Translational Medical Science
Zagorodnikov, Nikita (School: Municipal Lyceum #28)
Photodynamic therapy (PDT) is successfully used in clinical oncology. This treatment uses photosensitizers and light of a specific wavelength. On the light, photosensitizers generate reactive oxygen species which cause the death of tumor cells. One of disadvantages of this method is selection of the light exposure dose based on the personal experience of a doctor and lack of early assessment of the therapy effectiveness. It is known that death of tumor cells under photodynamic effects is accompanied by an increase of intracellular viscosity. One of the methods to measure the viscosity is to use molecular rotors - molecules with rotating radicals. Their fluorescence lifetime strongly depends on the medium viscosity.
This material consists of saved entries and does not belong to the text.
(** No two spaces in a row. *)
Fixpoint no_double_space (s : string) : bool :=
  match s with
  | EmptyString => true
  | String c s' =>
      match s' with
      | EmptyString => true
      | String c' _ => negb (is_space c && is_space c') && no_double_space s'
      end
  end.

(** The number of spaces [s] starts with. *)
Fixpoint leading_spaces (s : string) : nat :=
  match s with
  | EmptyString => 0
  | String c s' => if is_space c then S (leading_spaces s') else 0
  end.

(** [s] does not start with a space. *)
Definition starts_without_space (s : string) : bool :=
  match s with
  | EmptyString => true
  | String c _ => negb (is_space c)
  end.

End Text.

(** The order of the features: [s <= t] on Python strings. *)
Definition string_le (s t : string) : Prop := String.leb s t = true.

(** * Properties *)

(** ** The two number instances are ordered *)

#[export] Instance NumberOrder_Q : NumberOrder Q.
Proof.
  split; simpl.
  - intros a b. rewrite !Qle_bool_iff.
    destruct (Qlt_le_dec a b) as [H|H]; [left; apply Qlt_le_weak, H | right; exact H].
  - intros a b c. rewrite !Qle_bool_iff. apply Qle_trans.
Qed.

Lemma Rleb_le (x y : R) : Rleb x y = true <-> (x <= y)%R.
Proof.
  unfold Rleb. destruct (Rle_dec x y); split; intros; try easy.
Qed.

#[export] Instance NumberOrder_R : NumberOrder R.
Proof.
  split; simpl.
  - intros a b. rewrite !Rleb_le. lra.
  - intros a b c. rewrite !Rleb_le. lra.
Qed.

(** ** Fallible comprehensions *)

Lemma mapM_total {A B : Type} (f : A -> result B) (g : A -> B) (xs : list A) :
  Forall (fun x => f x = Ok (g x)) xs -> mapM f xs = Ok (map g xs).
Proof.
  induction 1 as [|x xs Hx _ IH]; simpl.
  - reflexivity.
  - rewrite Hx; simpl. rewrite IH. reflexivity.
Qed.

Lemma mapM_raises {B C : Type} (f : B -> result C) (e : exn) (l : list B) :
  (forall x, In x l -> (exists y, f x = Ok y) \/ f x = Raise e) ->
  Exists (fun x => f x = Raise e) l ->
  mapM f l = Raise e.
Proof.
  induction l as [|x l IH]; intros Hall Hex; [inversion Hex|].
  simpl. destruct (Hall x (or_introl eq_refl)) as [[y Hy]|Hx].
  - rewrite Hy. simpl. rewrite IH; [reflexivity | |].
    + intros z Hz. apply Hall. right. exact Hz.
    + inversion Hex as [? ? Hx|]; subst; [congruence | assumption].
  - rewrite Hx. reflexivity.
Qed.

Lemma mapM_ok {B C : Type} (f : B -> result C) (l : list B) :
  Forall (fun x => exists y, f x = Ok y) l ->
  exists ys, mapM f l = Ok ys /\ List.length ys = List.length l.
Proof.
  induction 1 as [|x l [y Hy] _ (ys & Hys & Hlen)]; simpl.
  - exists []. auto.
  - rewrite Hy. simpl. rewrite Hys. simpl. exists (y :: ys).
    simpl. auto.
Qed.

(** ** [np.argsort] *)

Section ArgsortFacts.

Context {A : Type} {N : Number A} {O : NumberOrder A}.

Variable a : list A.

Lemma insert_perm (i : nat) (l : list nat) :
  Permutation (np.insert a i l) (i :: l).
Proof.
  induction l as [|j l IH]; simpl.
  - apply Permutation_refl.
  - destruct (num_leb (np.item a i) (np.item a j)).
    + apply Permutation_refl.
    + eapply perm_trans; [apply perm_skip, IH | apply perm_swap].
Qed.

Lemma insert_sorted (i : nat) (l : list nat) :
  StronglySorted (asc a) l -> Forall (fun j => i < j) l ->
  StronglySorted (asc a) (np.insert a i l).
Proof.
  induction 1 as [|j l Hs IH Hj]; intros Hlt; simpl.
  - constructor; constructor.
  - inversion Hlt as [|? ? Hij Hl]; subst.
    destruct (num_leb (np.item a i) (np.item a j)) eqn:E.
    + constructor; [constructor; assumption|].
      constructor; [split; [exact E | intros _; exact Hij]|].
      rewrite Forall_forall in *. intros k Hk.
      destruct (Hj k Hk) as [Hjk _].
      split; [eapply num_leb_trans; eassumption | intros _; apply Hl, Hk].
    + constructor; [apply IH, Hl|].
      assert (Hji : asc a j i).
      { destruct (num_leb_total (np.item a i) (np.item a j)) as [H|H];
          [congruence|].
        split; [exact H | intros H'; congruence]. }
      rewrite Forall_forall. intros k Hk.
      apply (Permutation_in _ (insert_perm i l)) in Hk.
      destruct Hk as [<-|Hk]; [exact Hji|].
      rewrite Forall_forall in Hj. apply Hj, Hk.
Qed.

Lemma argsort_from_sorted (start len : nat) :
  StronglySorted (asc a) (fold_right (np.insert a) [] (seq start len)) /\
  Permutation (fold_right (np.insert a) [] (seq start len)) (seq start len).
Proof.
  revert start. induction len as [|len IH]; intros start; simpl.
  - split; constructor.
  - destruct (IH (S start)) as [Hs Hp]. split.
    + apply insert_sorted; [exact Hs|].
      rewrite Forall_forall. intros j Hj.
      apply (Permutation_in _ Hp), in_seq in Hj. lia.
    + eapply perm_trans; [apply insert_perm | apply perm_skip, Hp].
Qed.

Lemma argsort_perm : Permutation (np.argsort a) (seq 0 (List.length a)).
Proof. apply argsort_from_sorted. Qed.

Lemma argsort_sorted : StronglySorted (asc a) (np.argsort a).
Proof. apply argsort_from_sorted. Qed.

Lemma argsort_length : List.length (np.argsort a) = List.length a.
Proof.
  rewrite (Permutation_length argsort_perm). apply length_seq.
Qed.

Lemma argsort_NoDup : NoDup (np.argsort a).
Proof.
  apply (Permutation_NoDup (Permutation_sym argsort_perm)), seq_NoDup.
Qed.

Lemma argsort_in (i : nat) : In i (np.argsort a) <-> i < List.length a.
Proof.
  split; intros H.
  - apply (Permutation_in _ argsort_perm), in_seq in H. lia.
  - apply (Permutation_in _ (Permutation_sym argsort_perm)), in_seq. lia.
Qed.

End ArgsortFacts.

(** ** Sorted lists: reversal, prefixes, filters *)

Lemma StronglySorted_snoc {B : Type} (R : B -> B -> Prop) (l : list B) (x : B) :
  StronglySorted R l -> Forall (fun y => R y x) l ->
  StronglySorted R (l ++ [x]).
Proof.
  induction 1 as [|y l Hs IH Hy]; intros Hx; simpl.
  - constructor; constructor.
  - inversion Hx; subst. constructor; [apply IH; assumption|].
    apply Forall_app. split; [assumption | constructor; [assumption | constructor]].
Qed.

Section SortedFacts.

Variable B : Type.
Variable R : B -> B -> Prop.

Lemma StronglySorted_rev (l : list B) :
  StronglySorted R l -> StronglySorted (fun x y => R y x) (rev l).
Proof.
  induction 1 as [|x l Hs IH Hx]; simpl.
  - constructor.
  - apply StronglySorted_snoc; [exact IH | apply Forall_rev, Hx].
Qed.

Lemma StronglySorted_firstn (n : nat) (l : list B) :
  StronglySorted R l -> StronglySorted R (firstn n l).
Proof.
  intros Hs. revert n. induction Hs as [|x l Hs IH Hx]; intros [|n]; simpl;
    try constructor.
  - apply IH.
  - rewrite Forall_forall in *. intros y Hy. apply Hx.
    rewrite <- (firstn_skipn n l). apply in_or_app. left. exact Hy.
Qed.

Lemma StronglySorted_app_cross (l1 l2 : list B) :
  StronglySorted R (l1 ++ l2) ->
  forall x y, In x l1 -> In y l2 -> R x y.
Proof.
  induction l1 as [|z l1 IH]; simpl; intros Hs x y Hx Hy; [contradiction|].
  apply StronglySorted_inv in Hs. destruct Hs as [Hs Hz].
  destruct Hx as [<-|Hx].
  - rewrite Forall_forall in Hz. apply Hz, in_or_app. right. exact Hy.
  - apply IH; assumption.
Qed.

(** A property that passes from an element to everything before it holds
    exactly on a prefix. *)
Lemma sorted_filter_prefix (P : B -> bool) (l : list B) :
  StronglySorted R l ->
  (forall x y, R x y -> P y = true -> P x = true) ->
  filter P l = firstn (List.length (filter P l)) l.
Proof.
  intros Hs Hup. induction Hs as [|x l Hs IH Hx]; simpl; [reflexivity|].
  destruct (P x) eqn:E; simpl.
  - f_equal. exact IH.
  - assert (Hnone : filter P l = []).
    { clear IH. induction l as [|y l IHl]; simpl; [reflexivity|].
      inversion Hx; subst. inversion Hs; subst.
      destruct (P y) eqn:Ey.
      - rewrite (Hup x y) in E by assumption. discriminate.
      - apply IHl; assumption. }
    rewrite Hnone. reflexivity.
Qed.

End SortedFacts.

Lemma filter_length_perm {B : Type} (f : B -> bool) (l l' : list B) :
  Permutation l l' -> List.length (filter f l) = List.length (filter f l').
Proof.
  induction 1 as [|x l l' _ IH|x y l|l l' l'' _ IH1 _ IH2]; simpl.
  - reflexivity.
  - destruct (f x); simpl; congruence.
  - destruct (f x), (f y); reflexivity.
  - congruence.
Qed.

Lemma filter_nth_seq {B : Type} (f : B -> bool) (d : B) (l : list B) :
  List.length (filter (fun i => f (nth i l d)) (seq 0 (List.length l))) =
  List.length (filter f l).
Proof.
  induction l as [|x l IH]; simpl; [reflexivity|].
  rewrite <- seq_shift, filter_map_swap.
  destruct (f x); simpl; rewrite length_map, IH; reflexivity.
Qed.

Lemma firstn_incl {B : Type} (n m : nat) (l : list B) (x : B) :
  n <= m -> In x (firstn n l) -> In x (firstn m l).
Proof.
  intros Hnm Hx. rewrite <- (Nat.min_l n m Hnm), <- firstn_firstn in Hx.
  rewrite <- (firstn_skipn n (firstn m l)). apply in_or_app. left. exact Hx.
Qed.

Lemma firstn_succ {B : Type} (d : B) (n : nat) (l : list B) :
  n < List.length l -> firstn (S n) l = firstn n l ++ [nth n l d].
Proof.
  revert n. induction l as [|x l IH]; intros n Hn; simpl in Hn; [lia|].
  destruct n; [reflexivity|]. simpl. f_equal. apply IH. lia.
Qed.

Lemma firstn_prefix {B : Type} (n : nat) (l : list B) :
  exists rest, l = firstn n l ++ rest.
Proof. exists (skipn n l). symmetry. apply firstn_skipn. Qed.

(** ** Top terms of one row *)

Section RankerFacts.

Context {A : Type} {N : Number A} {O : NumberOrder A}.

Lemma ranking_sorted (row : list A) :
  StronglySorted (desc row) (rev (np.argsort row)).
Proof.
  apply (StronglySorted_rev (R := asc row)), argsort_sorted.
Qed.

Lemma ranking_perm (row : list A) :
  Permutation (rev (np.argsort row)) (seq 0 (List.length row)).
Proof.
  eapply perm_trans; [apply Permutation_sym, Permutation_rev | apply argsort_perm].
Qed.

Lemma index_features (features : list string) (i : nat) :
  i < List.length features ->
  Ranker.index features i = Ok (nth i features ""%string).
Proof.
  intros Hi. unfold Ranker.index.
  rewrite (nth_error_nth' features ""%string Hi). reflexivity.
Qed.

Lemma topn_ids_in (row : list A) (top_n i : nat) :
  In i (Ranker.topn_ids row top_n) -> i < List.length row.
Proof.
  unfold Ranker.topn_ids, Ranker.topn_ids_with. intros H.
  destruct (firstn_prefix top_n (rev (np.argsort row))) as [rest E].
  assert (Hin : In i (rev (np.argsort row))).
  { rewrite E. apply in_or_app. left. exact H. }
  rewrite <- in_rev in Hin. apply argsort_in in Hin. exact Hin.
Qed.

End RankerFacts.

Section RankingTheorems.

Context {A : Type} {N : Number A} {O : NumberOrder A}.

Lemma firstn_NoDup {B : Type} (n : nat) (l : list B) :
  NoDup l -> NoDup (firstn n l).
Proof.
  intros H. rewrite <- (firstn_skipn n l) in H.
  apply NoDup_app_remove_r in H. exact H.
Qed.

Lemma topn_ids_outranks (row : list A) (top_n i j : nat) :
  In i (Ranker.topn_ids row top_n) -> j < List.length row ->
  ~ In j (Ranker.topn_ids row top_n) -> desc row i j.
Proof.
  unfold Ranker.topn_ids, Ranker.topn_ids_with. intros Hi Hj Hnj.
  pose proof (ranking_sorted row) as Hs.
  rewrite <- (firstn_skipn top_n (rev (np.argsort row))) in Hs.
  eapply StronglySorted_app_cross; [exact Hs | exact Hi |].
  assert (Hin : In j (rev (np.argsort row))).
  { rewrite <- in_rev. apply argsort_in. exact Hj. }
  rewrite <- (firstn_skipn top_n (rev (np.argsort row))) in Hin.
  apply in_app_or in Hin. destruct Hin as [Hin|Hin]; [contradiction | exact Hin].
Qed.

Lemma topn_ids_length (row : list A) (top_n : nat) :
  List.length (Ranker.topn_ids row top_n) = Nat.min top_n (List.length row).
Proof.
  unfold Ranker.topn_ids, Ranker.topn_ids_with.
  rewrite length_firstn, length_rev, argsort_length. reflexivity.
Qed.

(** With a name for every column the comprehension raises nothing. *)
Lemma top_tfidf_feats_ok (row : list A) (features : list string)
    (top_n : nat) :
  List.length features = List.length row ->
  Ranker.top_tfidf_feats row features top_n =
    Ok (map (fun i => (nth i features ""%string, np.item row i))
            (Ranker.topn_ids row top_n)).
Proof.
  intros Hlen. unfold Ranker.top_tfidf_feats, Ranker.top_tfidf_feats_with.
  apply mapM_total.
  rewrite Forall_forall. intros i Hi.
  apply topn_ids_in in Hi. rewrite index_features by lia. reflexivity.
Qed.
In the present work tetrakis(4-fluorophenyl)tetracyanoporphyrazine was used as an agent for PDT and as a molecular rotor to control the effectiveness of the treatment. Dose-dependent changes of the viscosity in tumor cells were evaluated after laser irradiation at the wavelength 594 nm in doses 5 – 50 J/cm2 with porphyrazine using the microscopy method FLIM (fluorescence lifetime imaging microscopy). At doses of 25-50 J/cm2, the changes of the viscosity occurred immediately after irradiation, and its value increased 2-3 times in 4 hours and stopped growing. At low light doses, the cell response was later and insignificant. Morphological changes in cells leading to their death were observed only at high light doses when a certain value of intracellular viscosity was reached. In the future it will be possible to carry out dosimetry monitoring of PDT and predict its effectiveness in each case with porphyrazine as a viscous sensor and a photodynamic agent.